Jedziemy w Tatry 3/6. Zaginione odbicie.

Smreczyński Staw


Trasa: Gronik> (czarnym szlakiem, Drogą pod Reglami) Kiry> (zielonym szlakiem) rozejście szlaków przed Halą Ornak> (czarnym szlakiem) Smreczyński Staw> (czarnym szlakiem) rozejście szlaków przed Halą Ornak> (żółtym szlakiem) schronisko na Hali Ornak> (żółtym szlakiem) Iwaniacka Przełęcz> (zielonym szlakiem) Ornak> (zielonym szlakiem) Siwa Przełęcz> (czarnym szlakiem przez Dolinę Starorobociańską) Polana Iwanówka> (czarnym szlakiem) Dolina Chochołowska> (zielonym szlakiem) Siwa Polana

Długość trasy: 27,2 km

Czas przejścia: (nie licząc przerwy na szarlotkę w schronisku na Hali Ornak) 7 godzin 10 minut




Trzeciego dnia naszego pobytu w Tatrach okazuje się, że jednak nie nagrzeszyliśmy tak mocno.
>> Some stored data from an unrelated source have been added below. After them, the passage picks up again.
(** A party of the tenant. *)
Definition owned (tenantID id : ID) (d : PartyDB) : Prop := exists p, pa_parties d !! id = Some p /\ p_TenantID p = tenantID.
Definition inv_owned (tenantID id : ID) (d : PartyDB) : Prop := party_inv d /\ owned tenantID id d.

Section Invariant.
  Context `{Env, Pg, PartyServer, UnicodeTables}.

Lemma reads_ListRoles t id : reads (ListRoles t id).
Proof. unfold ListRoles. frame. Qed.
Lemma reads_party_GetByID t id : reads (party_GetByID t id).
Proof. unfold party_GetByID, ListRoles. frame. Qed.
Lemma reads_ListPartyAddresses t id : reads (ListPartyAddresses t id).
Proof. unfold ListPartyAddresses. apply reads_query. naive_solver. Qed.
Lemma reads_ListPartyContacts t id : reads (ListPartyContacts t id).
Proof. unfold ListPartyContacts. frame. Qed.
Lemma reads_party_List t f : reads (party_List t f).
Proof. unfold party_List. destruct (pf_RoleType f); repeat (apply reads_bind; [apply reads_query; naive_solver | intros ?]); auto with go_frame. Qed.
Hint Resolve reads_ListRoles reads_party_GetByID reads_ListPartyAddresses reads_ListPartyContacts reads_party_List : go_frame.

Lemma party_GetByID_Ok t id w p w' : party_GetByID t id w = (Ok p, w') ->
  exists row k, pa_parties (w_db w) !! k = Some row /\ t <> NilID /\ id <> NilID /\ p_TenantID row = t /\ p_ID row = id
    /\ p = with_roles row (merge_sort (oldest pr_CreatedAt) (select_rows (role_of t id) (pa_roles (w_db w)))) /\ w_db w' = w_db w.
Proof.
  intros E. unfold party_GetByID, ListRoles, select_all in E. step_inv.
  match goal with X : select_from _ _ = _ |- _ => apply select_from_Ok in X as (-> & Hp & k & Hk) end.
  match goal with X : Ok (select_rows _ _, _) = Ok _ |- _ => injection X as <- <- end.
  unfold party_by_id in Hp. apply andb_true_iff in Hp as [[Ht <-]%sql_eq_true [Hid <-]%sql_eq_true].
  eexists _, k. split; [exact Hk |]. split_and!; done.
Qed.

Lemma triple_GetByID t id : triple party_inv party_inv (party_GetByID t id) (fun _ => inv_owned t id).
Proof.
  intros w Hi. destruct (party_GetByID t id w) as [[p|e|e] w'] eqn:E.
  - apply party_GetByID_Ok in E as (row & k & Hk & _ & _ & Ht & <- & _ & ->). split; [done |].
    exists row. by rewrite (pi_keyed _ Hi k row Hk).
  - pose proof (reads_party_GetByID t id w) as R. rewrite E in R. cbn in R. by rewrite R.
  - pose proof (reads_party_GetByID t id w) as R. rewrite E in R. cbn in R. by rewrite R.
Qed.

Lemma party_Create_inv p : triple party_inv party_inv (party_Create p) (fun r => inv_owned (p_TenantID p) (p_ID r)).
Proof.
  apply triple_writes_last; [unfold party_Create, metadata_guard; frame | done |]. intros w r w' Hi E.
  unfold party_Create, metadata_guard in E. step_inv. apply insert_into_Ok in E as (-> & -> & Hf & Hu & _). cbn [w_db]. split.
  - apply insert_party_inv; [done | intros k r _ Hr; by apply (Hu k) |]. intros old Ho. cbn in Hf, Ho. by rewrite Hf in Ho.
  - exists (party_row p). cbn. by rewrite lookup_insert_eq.
Qed.

Lemma party_Update_inv p : preserves party_inv (party_Update p).
Proof.
  apply preserves_writes_last; [unfold party_Update; frame |]. intros w r w' Hi E. unfold party_Update in E. step_inv.
  apply update_one_Ok in E as (k & old & Hk & Hp & -> & -> & Hu & _). cbn [w_db lens_get Lens_pa_parties tick] in *.
  pose proof (pi_keyed _ Hi k old Hk) as Ek. apply insert_party_inv; [done | |].
  - intros k' r Hne Hr. apply (Hu k' r Hr). by rewrite (pi_keyed _ Hi k' r Hr).
  - intros old' Ho. cbn in Ho. rewrite Ek, Hk in Ho. injection Ho as <-. done.
Qed.

Lemma repo_AddRole_inv role : triple party_inv (inv_owned (pr_TenantID role) (pr_PartyID role)) (repo_AddRole role)
  (fun _ => inv_owned (pr_TenantID role) (pr_PartyID role)).
Proof.
  apply triple_writes_last; [unfold repo_AddRole; frame | by intros d [] |]. intros w r w' [Hi Ho] E.
  apply insert_into_Ok in E as (-> & -> & _ & Hu & _). cbn [w_db]. split; [| exact Ho].
  destruct Hi as [I1 I2 I3 I4 I5 I6 I7 I8 I9].
  split; cbn [lens_set Lens_pa_roles pa_parties pa_roles pa_addresses pa_links pa_org_links pa_contacts lens_get] in *; try done.
  - by apply keyed_insert.
  - apply unique_insert; [apply same_role_sym | done |]. intros k r _ Hr. by apply (Hu k).
  - by apply map_Forall_insert_2.
Qed.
W prognozie pogody prawdopodobieństwo wystąpienia opadów spada poniżej 40%, a co więcej, na popołudnie planowane są przejaśnienia. Pełni nadziei ruszamy do Doliny Kościeliskiej, gdzie wciąż jednak pałętają się niskie chmury, a wezbrana Kirowa Woda niesie ze sobą wspomnienia wczorajszych deszczów. Pani kontrolująca bilety na wejściu do TPN rozpoznaje od razu wejściówkę internetową, a i dysponuje skanerem do umieszczonego na nim kodu QR.


Dolina Kościeliska


Ponieważ słońce w wyższych partiach gór spodziewane jest nie wcześniej niż o 12:00, nie śpieszymy się z nabieraniem wysokości. Najpierw robimy mały wypad nad uwielbiany przez malarzy i poetów Smreczyński Staw, w którym podobno pięknie odbijają się okoliczne szczyty.
 

czarny szlak prowadzący nad Smreczyński Staw


W pewnym momencie zbaczamy ze szlaku, ponieważ nie spodziewamy się, że trzeba iść do góry strumykiem. Zawracamy, zanim pochłoną nas ciemne smreczyny. Na szczęście zalany jest tylko fragment ścieżki, a dalej idziemy już bez problemów. Nad stawem niby wszystko się zgadza: są nieprzezroczyste wody, porośnięte roślinnością brzegi, las dookoła... Brakuje tylko odbicia. Nie zobaczymy dziś Kamienistej, Błyszcza, Smreczyńskiego ani Starorobociańskiego Wierchu.
 

nad Smreczyńskim Stawem


Na pocieszenie robimy postój w pustawym jeszcze o tej porze schronisku na Hali Ornak i zamawiamy szarlotkę, która ma nam dodać sił na podejściu na szczyt Ornaku (1854 m n.p.m.). Spełnia swoje zadanie znakomicie- wyprzedzamy nawet żołnierzy, którzy powyżej Przełęczy Iwaniackiej bawią się w ,,To nie ta górka".
 

szarlotka na Hali Ornak


Na grzbiecie Ornaku jest sucho, ale nie widać wiele poza skałami i kosodrzewiną. W okolicach Siwej Przełęczy spotykamy chłopaka, który upewnia się: ,,Czy po dwunastej nie miało się rozpogodzić?!". Potwierdzamy, że miało, ale ponieważ jednak się nie rozpogadza, rezygnujemy z wspinaczki na Siwy Zwornik. Zamiast tego wybieramy drogę w dół przez Starorobociańską Dolinę. ,,Uważajcie"- radzi nasz rozmówca. - ,,Tam niżej jest masakra, kawałek trzeba iść rzeką. W jednym miejscu żeby przejść, przerzuciłem nawet kłodę".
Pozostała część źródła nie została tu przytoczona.